“Asla Bir Önceki Yazımla Aynı Kişi Değilim”
18 Temmuz 2025, Cuma 06:17| Tweet |
Dilimizdeki Kekremsi Tatlar ve Buluttan Düşler Koleksiyonu kitaplarıyla insan ruhunun derinliklerinden toplumsal meselelere uzanan bir yazı yolculuğu sunan yazar Meltem Beyazgül ile yazma serüvenini ve edebiyata bakışını konuştuk. İyi okumalar.
Söyleşiye eserlerinizden başlayalım: Buluttan Düşler Koleksiyonu ve Dilimizdeki Kekremsi Tatlar. Her iki kitabınız da deneme türünde yazılmış. Deneme yazarken sizi bu türe çeken nedir ve bu türü diğer edebi türlerden ayıran özellikler sizce nelerdir?
Aslında bir yazıya başlarken onun türünü önden belirlemiş olmuyorum. Yazmayı bitirdiğimde bazen şiire, bazen öyküye, bazen de denemeye eviriliyor. Bu bir bakıma tercih değil sonuç oluyor. Tabii içgüdüsel olarak denemeye daha yatkın olduğumu söyleyebilirim. Bir duygu ve düşünceyi konu sınırlaması ve ispat zorunluluğu olmaksızın, herhangi bir karakter kullanımına gerek duymadan ifade edebilme özgürlüğü, yazar için epey geniş alanı yaratıyor. Sanırım beni tür olarak cezbetmesinin nedeni bu: sınır, benim zihnim. Deneme, diğer türlerden farklı olarak okuru kendi dünyasında bir denetlemeye, iç hesaplaşmaya sevk ediyor. Okur, metindeki fikirle barışık olabilir, karşı çıkabilir, kısmi kabulde olabilir; her halükarda heybesinde biriktirdiklerini şöyle bir önüne indirip sağlamasını yapma ihtiyacı duyar. Bence kişisel gelişim ve öz farkındalık açısından bu tür, edebiyatta hatırı sayılır bir yerde. Ama üzülerek söylüyorum, ülkemizde deneme türü okuru, diğer türlere nazaran epey az. Bunu biraz içeriğin bilinmemesine, biraz da olay örgüsü olan kitapların daha hızlı ve rahat okunmasına bağlıyorum.

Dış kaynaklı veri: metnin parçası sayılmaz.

(** [v[i] = x]. *)
Definition vec_set {A : Type} (v : list A) (i : Z) (x : A) : result (list A) :=
  if i <? 0 then Err (Undefined OutOfBoundsAccess)
  else match list_set v (Z.to_nat i) x with
       | Some v' => Ok v'
       | None => Err (Undefined OutOfBoundsAccess)
       end.


Lemma list_set_length {A : Type} (v : list A) i x v' :
  list_set v i x = Some v' -> List.length v' = List.length v.
Proof.
  revert i v'. induction v as [|h t IH]; intros [|i] v' H; cbn in H; try discriminate.
  - injection H as <-. reflexivity.
  - destruct (list_set t i x) eqn:E; cbn in H; [|discriminate].
    injection H as <-. cbn. f_equal. eapply IH. exact E.
Qed.

Lemma list_set_some {A : Type} (v : list A) n x :
  (n < List.length v)%nat -> exists v', list_set v n x = Some v'.
Proof.
  revert n. induction v as [|h t IH]; intros [|n] Hn; cbn [List.length list_set] in *; try lia.
  - exists (x :: t). reflexivity.
  - destruct (IH n) as [v' E]; [lia|]. rewrite E. exists (h :: v'). reflexivity.
Qed.

Lemma list_set_nth {A : Type} (v v' : list A) n x j :
  list_set v n x = Some v' -> nth_error v' j = if Nat.eqb j n then Some x else nth_error v j.
Proof.
  revert n v' j. induction v as [|h t IH]; intros [|n] v' j H; cbn in H; try discriminate.
  - injection H as <-. destruct j; reflexivity.
  - destruct (list_set t n x) as [t'|] eqn:E; cbn in H; [|discriminate]. injection H as <-.
    destruct j; [reflexivity|]. cbn [nth_error]. rewrite (IH _ _ _ E). reflexivity.
Qed.

Lemma list_set_Forall {A : Type} (P : A -> Prop) v i x v' :
  Forall P v -> P x -> list_set v i x = Some v' -> Forall P v'.
Proof.
  intros Hv Hx. revert i v'. induction Hv as [|h t Hh Ht IH]; intros [|i] v' H; cbn in H; try discriminate.
  - injection H as <-. constructor; assumption.
  - destruct (list_set t i x) eqn:E; cbn in H; [|discriminate].
    injection H as <-. constructor; [exact Hh|eapply IH; exact E].
Qed.

Lemma vec_set_inv {A : Type} (v : list A) i x v' :
  vec_set v i x = Ok v' -> list_set v (Z.to_nat i) x = Some v'.
Proof.
  unfold vec_set. destruct (i <? 0); [discriminate|].
  destruct (list_set v (Z.to_nat i) x); intros H; [injection H as <-; reflexivity|discriminate].
Qed.

(** [vec_set] succeeds exactly inside the vector, and fails only with
    an out-of-bounds access. *)
Lemma vec_set_ok_range {A : Type} (v : list A) i x v' :
  vec_set v i x = Ok v' -> 0 <= i < Z.of_nat (List.length v) /\ List.length v' = List.length v.
Proof.
  intros H. pose proof (vec_set_inv _ _ _ _ H) as E. unfold vec_set in H.
  destruct (Z.ltb_spec i 0); [discriminate|]. split; [|exact (list_set_length _ _ _ _ E)].
  split; [lia|]. destruct (Nat.ltb_spec (Z.to_nat i) (List.length v)) as [|Hge]; [lia|].
  assert (Hn : nth_error v' (Z.to_nat i) = None) by (apply nth_error_None; rewrite (list_set_length _ _ _ _ E); lia).
  rewrite (list_set_nth _ _ _ _ (Z.to_nat i) E), Nat.eqb_refl in Hn. discriminate.
Qed.

Lemma vec_set_err {A : Type} (v : list A) i x e : vec_set v i x = Err e -> e = Undefined OutOfBoundsAccess.
Proof.
  unfold vec_set. destruct (i <? 0); [congruence|]. destruct (list_set _ _ _); congruence.
Qed.

Lemma vec_get_In {A : Type} (v : list A) i x : vec_get v i = Ok x -> In x v.
Proof.
  unfold vec_get. destruct (i <? 0); [discriminate|].
  destruct (nth_error v (Z.to_nat i)) eqn:E; intros H; [|discriminate].
  injection H as <-. eapply nth_error_In. exact E.
Qed.

Lemma list_set_map_seq {A : Type} (f g : nat -> A) n k i :
  (k <= i < k + n)%nat -> (forall j, (k <= j < k + n)%nat -> j <> i -> f j = g j) ->
  list_set (map f (seq k n)) (i - k) (g i) = Some (map g (seq k n)).
Proof.
  revert k. induction n as [|n IH]; intros k Hi Hfg; [lia|].
  cbn [seq map]. destruct (Nat.eq_dec i k) as [->|Hne].
  - rewrite Nat.sub_diag. cbn. f_equal. f_equal. apply map_ext_in.
    intros j Hj. apply in_seq in Hj. apply Hfg; lia.
  - replace (i - k)%nat with (S (i - S k)) by lia. cbn [list_set].
    rewrite IH; [| lia | intros; apply Hfg; lia]. cbn. rewrite Hfg by lia. reflexivity.
Qed.

Lemma nth_error_map_seq {A : Type} (f : nat -> A) n i :
  (i < n)%nat -> nth_error (map f (seq 0 n)) i = Some (f i).
Proof. intros Hi. rewrite nth_error_map, nth_error_seq. destruct (Nat.ltb_spec i n); [reflexivity | lia]. Qed.

Lemma nth_error_map_seq_none {A : Type} (f : nat -> A) n i :
  (n <= i)%nat -> nth_error (map f (seq 0 n)) i = None.
Proof. intros Hi. apply nth_error_None. rewrite length_map, length_seq. exact Hi. Qed.

Lemma zseq_length n : List.length (zseq n) = Z.to_nat n.
Proof. unfold zseq. rewrite length_map, length_seq. reflexivity. Qed.

Lemma vec_get_zseq {A : Type} (f : Z -> A) n k : 0 <= k < n -> vec_get (map f (zseq n)) k = Ok (f k).
Proof.
  intros Hk. unfold vec_get, zseq. destruct (Z.ltb_spec k 0); [lia|].
  rewrite map_map, nth_error_map_seq by lia. rewrite Z2Nat.id by lia. reflexivity.
Qed.

Lemma vec_set_zseq {A : Type} (f : Z -> A) n k x :
  0 <= k < n -> vec_set (map f (zseq n)) k x = Ok (map (fun j => if j =? k then x else f j) (zseq n)).
Proof.
  intros Hk. unfold vec_set, zseq. destruct (Z.ltb_spec k 0); [lia|]. rewrite !map_map.
  pose proof (list_set_map_seq (fun j => f (Z.of_nat j))
                (fun j => if Z.of_nat j =? k then x else f (Z.of_nat j)) (Z.to_nat n) 0 (Z.to_nat k)) as Hset.
  cbv beta in Hset. rewrite Z2Nat.id, Z.eqb_refl, Nat.sub_0_r in Hset by lia.
  rewrite Hset; [reflexivity|lia|]. intros j Hj Hne. destruct (Z.eqb_spec (Z.of_nat j) k); [lia|reflexivity].
Qed.

Lemma rfold_app {A B : Type} (f : A -> B -> result A) l1 l2 a :
  rfold f (l1 ++ l2) a = rbind (rfold f l1 a) (rfold f l2).
Proof.
  revert a. induction l1 as [|x l1 IH]; intros a; cbn [rfold app]; [reflexivity|].
  destruct (f a x); cbn [rbind]; [apply IH|reflexivity].
Qed.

Kitaplarınızda insan ruhunun karmaşık yönlerini işliyorsunuz. Bu derinliği yaratırken gerçek hayattan mı besleniyorsunuz, yoksa tamamen hayal gücünüzün ürünü mü bu duygular?
Hayal gücü olmaksızın hiçbir yazar, ortaya eser çıkaramaz. İçte bir balonun şişmesidir gerekçe, dışa vurum ise sonuçtur. İşlediğim konuların büyük kısmını gerçek hayattan alıyorum. Üzerine belki yüzlerce, binlerce kere yazılmış bir konuyu ele almış da olabilirim. Ama bunu yazıya dökme şeklim hayal gücüme ve benim dünya tasvirime ait. Mesele o konuyu yorumlamak için benim hangi kelimeleri bir araya getirdiğim ve son sözü hangi vurucu cümleyle yaptığım. Bu noktada özgünlük içeriğe bambaşka bir boyut kazandırıyor. İşin aslı, bir kitabı diğerinden ayıran çoğu zaman konu değil üsluptur.
Günümüz Türkiye’sinde edebiyatın ve özellikle deneme türünün toplumsal etkisini nasıl değerlendiriyorsunuz?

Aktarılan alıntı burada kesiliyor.